● Working data:
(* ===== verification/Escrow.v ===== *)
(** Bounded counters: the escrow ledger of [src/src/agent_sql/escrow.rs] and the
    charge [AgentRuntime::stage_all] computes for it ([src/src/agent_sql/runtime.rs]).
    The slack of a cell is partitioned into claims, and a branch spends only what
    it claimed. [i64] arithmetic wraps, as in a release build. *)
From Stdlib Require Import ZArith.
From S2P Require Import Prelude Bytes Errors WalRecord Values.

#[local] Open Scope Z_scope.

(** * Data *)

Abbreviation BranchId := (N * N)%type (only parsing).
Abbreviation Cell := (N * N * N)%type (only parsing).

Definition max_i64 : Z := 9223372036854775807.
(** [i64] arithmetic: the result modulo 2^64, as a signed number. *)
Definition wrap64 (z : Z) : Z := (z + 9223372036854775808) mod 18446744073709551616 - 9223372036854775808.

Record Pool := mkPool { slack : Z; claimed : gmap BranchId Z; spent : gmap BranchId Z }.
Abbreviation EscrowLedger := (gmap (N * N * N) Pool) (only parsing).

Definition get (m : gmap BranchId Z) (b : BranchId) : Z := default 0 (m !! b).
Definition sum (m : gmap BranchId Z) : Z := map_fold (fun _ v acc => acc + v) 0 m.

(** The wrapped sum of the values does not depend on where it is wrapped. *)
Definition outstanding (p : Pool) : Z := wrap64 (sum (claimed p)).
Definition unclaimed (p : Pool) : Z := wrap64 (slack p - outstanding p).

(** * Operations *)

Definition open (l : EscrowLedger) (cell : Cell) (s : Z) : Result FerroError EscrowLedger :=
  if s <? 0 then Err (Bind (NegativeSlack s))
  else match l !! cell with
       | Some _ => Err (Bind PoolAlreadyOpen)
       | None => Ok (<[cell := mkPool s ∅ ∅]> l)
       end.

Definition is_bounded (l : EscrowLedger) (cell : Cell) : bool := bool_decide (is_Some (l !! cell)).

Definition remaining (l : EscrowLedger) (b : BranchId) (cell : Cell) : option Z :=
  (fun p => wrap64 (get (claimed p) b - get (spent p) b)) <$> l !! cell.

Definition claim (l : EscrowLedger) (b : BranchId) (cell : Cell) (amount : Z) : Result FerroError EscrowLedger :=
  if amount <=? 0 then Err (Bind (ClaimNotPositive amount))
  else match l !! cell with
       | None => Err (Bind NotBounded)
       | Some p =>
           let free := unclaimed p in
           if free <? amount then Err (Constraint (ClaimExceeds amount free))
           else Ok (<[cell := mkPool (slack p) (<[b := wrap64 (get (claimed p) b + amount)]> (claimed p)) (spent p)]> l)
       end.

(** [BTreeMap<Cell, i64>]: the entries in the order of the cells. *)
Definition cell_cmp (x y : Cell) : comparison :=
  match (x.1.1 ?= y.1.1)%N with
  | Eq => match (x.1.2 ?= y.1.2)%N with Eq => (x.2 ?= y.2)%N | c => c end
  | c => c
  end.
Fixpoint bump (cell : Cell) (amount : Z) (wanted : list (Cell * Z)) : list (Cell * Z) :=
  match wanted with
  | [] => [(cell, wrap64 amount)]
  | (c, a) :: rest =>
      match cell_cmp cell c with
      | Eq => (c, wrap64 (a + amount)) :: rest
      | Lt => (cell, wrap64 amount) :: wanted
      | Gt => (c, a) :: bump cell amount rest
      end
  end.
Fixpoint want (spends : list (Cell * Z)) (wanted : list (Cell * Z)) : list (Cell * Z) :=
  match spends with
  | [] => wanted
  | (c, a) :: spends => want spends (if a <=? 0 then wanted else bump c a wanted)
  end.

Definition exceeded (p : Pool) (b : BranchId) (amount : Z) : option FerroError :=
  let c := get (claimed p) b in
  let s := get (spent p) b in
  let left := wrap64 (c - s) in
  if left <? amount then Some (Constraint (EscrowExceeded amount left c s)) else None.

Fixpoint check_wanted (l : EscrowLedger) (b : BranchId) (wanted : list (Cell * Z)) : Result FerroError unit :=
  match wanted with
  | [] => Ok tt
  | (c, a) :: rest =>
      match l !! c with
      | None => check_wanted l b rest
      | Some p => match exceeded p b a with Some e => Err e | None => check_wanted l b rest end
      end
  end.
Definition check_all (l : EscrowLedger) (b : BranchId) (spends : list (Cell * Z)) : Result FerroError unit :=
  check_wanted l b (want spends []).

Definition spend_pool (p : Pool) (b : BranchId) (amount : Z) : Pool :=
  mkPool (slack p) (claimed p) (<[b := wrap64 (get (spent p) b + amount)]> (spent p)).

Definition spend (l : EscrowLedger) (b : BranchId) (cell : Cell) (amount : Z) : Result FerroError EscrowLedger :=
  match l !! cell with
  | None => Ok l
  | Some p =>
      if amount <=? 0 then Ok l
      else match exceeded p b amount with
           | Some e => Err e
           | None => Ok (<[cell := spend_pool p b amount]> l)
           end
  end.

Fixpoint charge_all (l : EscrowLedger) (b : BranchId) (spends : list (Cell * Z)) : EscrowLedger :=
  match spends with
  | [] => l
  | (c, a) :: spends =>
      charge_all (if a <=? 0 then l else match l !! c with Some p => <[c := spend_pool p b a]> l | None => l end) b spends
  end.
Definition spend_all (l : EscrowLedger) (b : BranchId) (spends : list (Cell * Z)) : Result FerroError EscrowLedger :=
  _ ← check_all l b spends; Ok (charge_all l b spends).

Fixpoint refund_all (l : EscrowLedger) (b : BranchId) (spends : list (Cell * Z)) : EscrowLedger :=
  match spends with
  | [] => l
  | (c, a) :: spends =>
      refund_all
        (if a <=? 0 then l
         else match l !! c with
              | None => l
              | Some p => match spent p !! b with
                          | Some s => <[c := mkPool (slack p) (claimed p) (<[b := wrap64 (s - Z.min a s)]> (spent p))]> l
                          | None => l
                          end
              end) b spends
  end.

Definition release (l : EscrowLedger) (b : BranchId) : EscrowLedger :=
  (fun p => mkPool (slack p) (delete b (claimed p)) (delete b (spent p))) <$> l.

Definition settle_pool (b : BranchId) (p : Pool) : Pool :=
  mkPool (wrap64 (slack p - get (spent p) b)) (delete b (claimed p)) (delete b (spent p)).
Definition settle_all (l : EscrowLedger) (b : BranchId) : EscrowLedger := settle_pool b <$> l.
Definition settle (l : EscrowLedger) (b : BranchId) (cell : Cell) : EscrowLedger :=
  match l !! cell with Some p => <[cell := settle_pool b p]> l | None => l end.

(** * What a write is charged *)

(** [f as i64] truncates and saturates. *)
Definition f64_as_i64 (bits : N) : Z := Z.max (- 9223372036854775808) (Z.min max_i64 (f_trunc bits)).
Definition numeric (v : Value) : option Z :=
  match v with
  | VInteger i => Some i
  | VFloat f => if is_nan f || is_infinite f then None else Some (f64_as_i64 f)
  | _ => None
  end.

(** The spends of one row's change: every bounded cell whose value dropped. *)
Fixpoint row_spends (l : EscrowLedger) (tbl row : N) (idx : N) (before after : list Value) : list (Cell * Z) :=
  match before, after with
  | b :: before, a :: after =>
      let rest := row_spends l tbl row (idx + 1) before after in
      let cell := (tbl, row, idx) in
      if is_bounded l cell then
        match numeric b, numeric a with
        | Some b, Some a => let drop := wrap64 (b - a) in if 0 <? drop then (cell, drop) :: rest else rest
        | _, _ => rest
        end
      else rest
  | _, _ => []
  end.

● Exercise details: Extract exactly and only the lines above from the line containing "Definition cell_cmp (x" through the line containing "let s := get (spent p) b in", both end lines included.

● Reply to the task:
Definition cell_cmp (x y : Cell) : comparison :=
  match (x.1.1 ?= y.1.1)%N with
  | Eq => match (x.1.2 ?= y.1.2)%N with Eq => (x.2 ?= y.2)%N | c => c end
  | c => c
  end.
Fixpoint bump (cell : Cell) (amount : Z) (wanted : list (Cell * Z)) : list (Cell * Z) :=
  match wanted with
  | [] => [(cell, wrap64 amount)]
  | (c, a) :: rest =>
      match cell_cmp cell c with
      | Eq => (c, wrap64 (a + amount)) :: rest
      | Lt => (cell, wrap64 amount) :: wanted
      | Gt => (c, a) :: bump cell amount rest
      end
  end.
Fixpoint want (spends : list (Cell * Z)) (wanted : list (Cell * Z)) : list (Cell * Z) :=
  match spends with
  | [] => wanted
  | (c, a) :: spends => want spends (if a <=? 0 then wanted else bump c a wanted)
  end.

Definition exceeded (p : Pool) (b : BranchId) (amount : Z) : option FerroError :=
  let c := get (claimed p) b in
  let s := get (spent p) b in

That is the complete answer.